800 représentants à former

François Simard, PDG d’Équipe SST, une entreprise spécialisée en gestion de la santé et sécurité sur les chantiers de construction, précise qu’il faut le même nombre de représentants en santé et en sécurité que de coordonnateurs en santé et en sécurité, désignés par les maîtres d’œuvre sur les chantiers de 100 travailleurs et plus ou dont le coût des travaux du chantier excède 12 millions de dollars.

« On a 800 coordonateurs alors, théoriquement, on devrait avoir aussi 800 représentants santé sécurité, dit-il. On n’aura pas le temps de former tout le monde. »

PHOTO HUGO-SÉBASTIEN AUBERT, LA PRESSE

En vertu de la loi, de nouveaux représentants en santé et en sécurité doivent être sur les chantiers de construction à compter du 1er janvier.

François Simard s’inquiète aussi du fait que la formation des coordonnateurs en santé et en sécurité s’arrêtera en janvier 2023 pour ne reprendre qu’à l’automne 2023, car le nouveau contenu n’est pas encore approuvé par la CNESST. « On en a cruellement besoin, de cette formation, parce qu’il manque de coordonnateurs partout », observe-t-il.

Bien que la CNESST ne soit pas prête, la FTQ-Construction affirme de son côté qu’elle le sera en janvier 2023 et accompagnera ses membres qui le réclameront.

« Pour les RSS à temps partiel, faute de formation, on pourra les soutenir, leur donner des conseils ou les appuyer dans leurs démarches », affirme au téléphone Simon Lévesque, responsable de la santé et sécurité à la FTQ-Construction, qui siège aussi au conseil d’administration de la CNESST. « Pour celui à temps plein, on avait notre propre contenu qu’on donnait aux représentants sur les chantiers de grande importance de 500 travailleurs et plus. On va donc continuer de le faire. »

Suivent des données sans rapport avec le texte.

Lemma open_holds oc f gs f' r : file_holds f None gs None -> cf_open oc (Some f) = (f', r) -> file_holds f' (writer_of r) gs None.
Proof.
  intros Hf. cbn [cf_open chunk_files default from_option id]. destruct Hf as [(-> & j & Hj & Ef)|[w Ht]].
  - destruct f as [|c f0] eqn:E; [unfold openChunk; destruct (create_chunk chunkVersion oc) as [f1 r1] eqn:Ec; intros [= <- <-]; by eapply create_holds|]. rewrite <- E in *. assert (Hix : readIndex f = Err ErrCorruptChunk) by (unfold readIndex; rewrite (proj2 (Z.ltb_lt _ _)); [done|]; unfold ulen, chunkHdrSize; rewrite Ef, length_take; lia).
    unfold openChunk. rewrite Hix, E. destruct (oc_renamed oc); [|intros [= <- <-]; cbn [writer_of file_holds]; left; split; [done|]; exists j; by rewrite <- E]. destruct (create_chunk chunkVersion oc) as [f1 r1] eqn:Ec. intros [= <- <-]. by eapply create_holds.
  - pose proof Ht as (Hi & Hl & Hs). pose proof (tidy_whole _ _ _ Ht) as Hw. destruct (shows_index _ _ Hw) as (ix & Hix & Hbl & Hend & Hver). pose proof (tidy_len _ _ _ Hi) as Hlen.
    assert (Hnew : tidy (take (Z.to_nat (lw_end w)) f) (MkLogWriter (ix_Blocks ix) (ix_ValidEnd ix) (ix_Version ix)) gs).
    { destruct (index_inv f w gs (length f) Hi Hlen) as (ix' & extra & Hix' & _ & _ & _ & Hinv); [rewrite <- whole; by apply shows_forge|]. rewrite <- whole, Hix in Hix'. injection Hix' as <-. rewrite <- whole, Hend in Hinv. rewrite Hend in *. split_and!; [done|unfold lists; cbn [lw_blocks]; by rewrite Hbl, Hl|]. cbn [lw_end]. intros k Hk. rewrite take_take. apply (shows_same w); [done..|]. apply Hs. lia. }
    unfold openChunk. rewrite Hix. destruct f as [|c f0] eqn:E; [discriminate Hix|]. rewrite <- E in *. rewrite Hend in *. destruct (Z.ltb_spec (lw_end w) (ulen f)) as [Hlt|Hge]; [destruct (oc_truncated oc)|]; intros [= <- <-]; cbn [writer_of file_holds].
    + done.
    + right. by exists w.
    + by rewrite take_ge in Hnew by (unfold ulen in *; lia).
Qed.

(** ** Writing *)

Lemma holds_base f w gs t : file_holds f (Some w) gs t -> chunk_inv (MkChunk f w gs) /\ lists w gs /\ shows w (take (Z.to_nat (lw_end w)) f) /\ 0 <= lw_end w <= ulen f.
Proof.
  intros Hf. assert (Hi : chunk_inv (MkChunk f w gs)) by (destruct t; apply Hf). pose proof (tidy_len _ _ _ Hi). assert (0 <= lw_end w) by (destruct Hi as (pre & ? & ? & _ & He & _); cbn [ck_w] in He; rewrite <- He; apply ulen_nonneg).
  split_and!; try done; [destruct t; apply Hf|]. destruct t; [apply Hf|]. destruct Hf as (_ & _ & Hs). apply Hs. lia.
Qed.
Lemma base_tidy f w gs t : file_holds f (Some w) gs t -> tidy (take (Z.to_nat (lw_end w)) f) w gs.
Proof.
  intros (Hi & Hl & Hs & Hlen)%holds_base. split_and!; [apply inv_cut; [done|lia]|done|]. intros k Hk. by rewrite take_take, Nat.min_r by lia.
Qed.
Lemma write_base f off buf : 0 <= off <= ulen f -> take (Z.to_nat off) (write_at f off buf) = take (Z.to_nat off) f.
Proof. intros Ho. unfold write_at. apply take_app_length'. rewrite length_take. unfold ulen in Ho. lia. Qed.

Lemma append_holds oc f w gs t es m comp bloom w' f' r : file_holds f (Some w) gs t -> Forall entry_ok es -> encodeBlock es = Ok (m, comp) -> Forall is_byte bloom ->
  file_append oc w f m comp bloom = (w', f', r) ->
  match r with
  | Ok m' => file_holds f' (Some w') (gs ++ [(m', es)]) None /\ bm_LastSeq m' = bm_LastSeq m
  | Err _ => exists t', file_holds f' (Some w') gs t' /\ (t' = None \/ t' = Some es)
  end.
Proof.
  intros Hf Hes Henc Hbl. pose proof (base_tidy _ _ _ _ Hf) as Hbase. destruct (holds_base _ _ _ _ Hf) as (Hi & Hl & Hs & Hlen). unfold file_append.
  assert (Hfail : forall k sy rn w1 f1 r1, appendBlock (MkOutcome (Some k) true sy rn) w f m comp bloom = (w1, f1, r1) -> match r1 with Ok m' => file_holds f1 (Some w1) (gs ++ [(m', es)]) None /\ bm_LastSeq m' = bm_LastSeq m | Err _ => exists t', file_holds f1 (Some w1) gs t' /\ (t' = None \/ t' = Some es) end).
  { intros k sy rn w1 f1 r1. unfold appendBlock. cbn [oc_written oc_truncated]. intros [= <- <- <-]. exists None. rewrite write_base by done. split; [done|by left]. }
  destruct (appendBlock good w f m comp bloom) as [[w2 f2] r2] eqn:Egood. match goal with |- context [if ?b then _ else _] => destruct b eqn:Efit end; [|apply Hfail]. rewrite !andb_true_iff in Efit. destruct Efit as [[[Hc%Z.leb_le Hb%Z.leb_le] Hsm%Z.ltb_lt] [Hc1 Hc2]].
  assert (Hseal : sealable es m comp bloom) by by split_and!. pose proof (append_inv _ _ _ _ _ _ _ _ _ _ _ Hi Hseal Egood Hsm) as Hgood. unfold cut_back. destruct oc as [[k|] tr sy rn]; cbn [oc_written oc_synced oc_renamed]; [apply Hfail|].
  pose proof Egood as Eg. unfold appendBlock in Eg. cbn [good oc_written oc_synced] in Eg. apply pair_eq in Eg as [[Ew Ef]%pair_eq Er]. rewrite <- Er in *. set (m2 := placed w m (if lw_ver w <? 2 then [] else bloom)) in *. assert (Ht2 : tidy f2 w2 (gs ++ [(m2, es)])).
  { split_and!; [done|unfold lists; rewrite <- Ew; cbn [lw_blocks]; by rewrite !fmap_app, Hl|]. apply cuts_shown_all; [by eapply tidy_len|done]. }
  destruct sy.
  - assert (E : appendBlock (MkOutcome None true true rn) w f m comp bloom = (w2, f2, Ok m2)) by (rewrite <- Egood; done). rewrite E. intros [= <- <- <-]. by split.
  - assert (E : appendBlock (MkOutcome None true false rn) w f m comp bloom = (w, f2, Err ErrSync)) by (by rewrite <- Ef). intros E'. rewrite E' in E. injection E as -> -> ->. pose proof (append_inv _ _ _ _ _ _ _ _ _ _ _ Hi Hseal E' Hsm) as Hi2. cbn in Hi2. exists (Some es). split; [|by right]. split_and!; [done|done| |exists m2, w2; split_and!].
    + rewrite <- Ef. by rewrite write_base.
    + done.
    + by apply (encode_last es m comp).
    + intros k Hk. by apply (cuts_shown _ _ _ _ Hc1).
Qed.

Le syndicat souhaite pouvoir continuer de former ses membres, les nouveaux RSS, avec le nouveau contenu approuvé par la CNESST, tandis que les associations patronales voudraient des formateurs neutres.

La Presse a demandé à la CNESST si les nouveaux représentants en santé et en sécurité, qui doivent être en poste en janvier 2023, sont prêts et s’ils seront formés par le Collège Ahuntsic comme le sont les coordonnateurs en santé et en sécurité.

« La CNESST analyse actuellement les questions transmises par La Presse et transmettra les précisions demandées dans les prochains jours », a-t-elle écrit par courriel.

La CNESST ajoute qu’elle dit comprendre les enjeux que génèrent ces modifications au sein des milieux de travail et mettra tout en œuvre pour appliquer les changements législatifs et soutenir les employeurs, les travailleurs et travailleuses dans la mise en œuvre de cette loi.